Stored data entries:
═══

(** One call of [processChange]: the counter moves by one exactly when the
    record is accepted, and a snapshot is logged exactly when the new value
    of the counter is a multiple of 10; it reports that value. *)
Lemma processChange_snapshot (message : KafkaMessage) (w : World) :
  snapshot_when_due clock message w.
Proof.
  unfold snapshot_when_due.
  destruct (failure message) as [e | ] eqn:Hf.
  - rewrite (processChange_failure clock _ _ w Hf). cbv zeta. cbn [fst processor].
    split; [ reflexivity | ].
    erewrite since_app by reflexivity. reflexivity.
  - destruct (failure_none _ Hf) as (bytes & changeData & Hv & Hp & Hr & Hd).
    rewrite (processChange_readable clock _ _ _ w Hv Hp Hr Hd).
    cbv zeta. cbn [fst processor counted processedCount].
    split; [ reflexivity | ].
    erewrite since_app by reflexivity.
    destruct (Z.rem (processedCount (processor w) + 1) 10 =? 0)%Z.
    + eexists. split; [ reflexivity | ].
      apply (snapshot_reports_intro (2 + reads w) (counted (processor w))).
    + reflexivity.
Qed.

(** C3, corrected: one call of [processChange] logs a statistics snapshot
    exactly when it has counted the record and the new value of the counter
    is a multiple of 10; a record on which the body throws is not counted.
    The snapshot reports that value as [totalProcessed]; its uptime is the
    Number for the elapsed milliseconds over 1000, rounded to an integer,
    which is the elapsed time to the nearest second; its rate is the Number
    that [totalProcessed / (elapsed / 1000 / 60) * 100] evaluates to, rounded
    to an integer and divided by 100, the elapsed time being read at a clock
    read of its own and not rounded to seconds.  Every quotient and product
    is rounded to binary64, so the rate is the computed quotient to two
    decimal places and not always the exact one: its hundredths are within
    one half of the exact hundredths up to a relative error of [2 ^ -50].
    When no time has elapsed the quotient is an infinity and so is the
    rate.  Over a run of the loop that starts with the counter at zero, the
    snapshots logged are those for 10, 20, ... up to the number of accepted
    records, once each and in this order. *)
Theorem statistics_every_tenth (message : KafkaMessage) (batch : list KafkaMessage)
    (w : World) :
  client w = RUNNING ->
  processedCount (processor w) = 0%Z ->
  (forall w0 : World, snapshot_when_due clock message w0) /\
  let w' := fst (runner clock topic partition batch w) in
  let n := List.length (accepted batch) in
  processedCount (processor w') = Z.of_nat n /\
  exists news,
    snapshots (trace w') = (snapshots (trace w) ++ news)%list /\
    map totalProcessed news = map (fun j => (10 * Z.of_nat j)%Z) (seq 1 (n / 10)) /\
    Forall
      (fun s =>
         exists r,
           (reads w <= r)%nat /\
           snapshot_reports clock (startTime (processor w)) (totalProcessed s) r s)
      news.
Proof.
  intros Hrun Hzero. split.
  - intros w0. apply processChange_snapshot.
  - cbv zeta.
    destruct (runner_state batch w Hrun) as (_ & _ & _ & _ & _ & Hcnt).
    destruct (runner_snapshots batch w Hrun) as (news & Hsn & Htot & Hall).
    split; [ rewrite Hcnt, Hzero; reflexivity | ].
    exists news. split; [ exact Hsn | ].
    split; [ rewrite Htot, Hzero; apply due_counts_from_zero | ].
    eapply Forall_impl; [ | exact Hall ].
    intros s (r & Hr & Hs). exists r. split; [ exact Hr | ].
    rewrite Hs at 2.
    apply (snapshot_reports_intro r
             {| processedCount := totalProcessed s;
                startTime := startTime (processor w) |}).
Qed.

Lemma runner_app (before rest : list KafkaMessage) :
  forall w : World,
    client w = RUNNING ->
    runner clock topic partition (before ++ rest) w =
    runner clock topic partition rest (fst (runner clock topic partition before w)).
Proof.
  induction before as [ | m before IH ]; intros w Hrun.
  - reflexivity.
  - simpl app. rewrite !(runner_cons m _ w Hrun).
    apply IH.
    destruct (step_facts m w) as (_ & Hc & _). congruence.
Qed.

═══

AIM OF THE TASK.
Starting at the line above that holds "intros Hrun Hzero. split." and ending at the line that holds "split; [ rewrite Htot, Hzero;", transcribe each line exactly and include no other lines.

ANSWER AREA.
  intros Hrun Hzero. split.
  - intros w0. apply processChange_snapshot.
  - cbv zeta.
    destruct (runner_state batch w Hrun) as (_ & _ & _ & _ & _ & Hcnt).
    destruct (runner_snapshots batch w Hrun) as (news & Hsn & Htot & Hall).
    split; [ rewrite Hcnt, Hzero; reflexivity | ].
    exists news. split; [ exact Hsn | ].
    split; [ rewrite Htot, Hzero; apply due_counts_from_zero | ].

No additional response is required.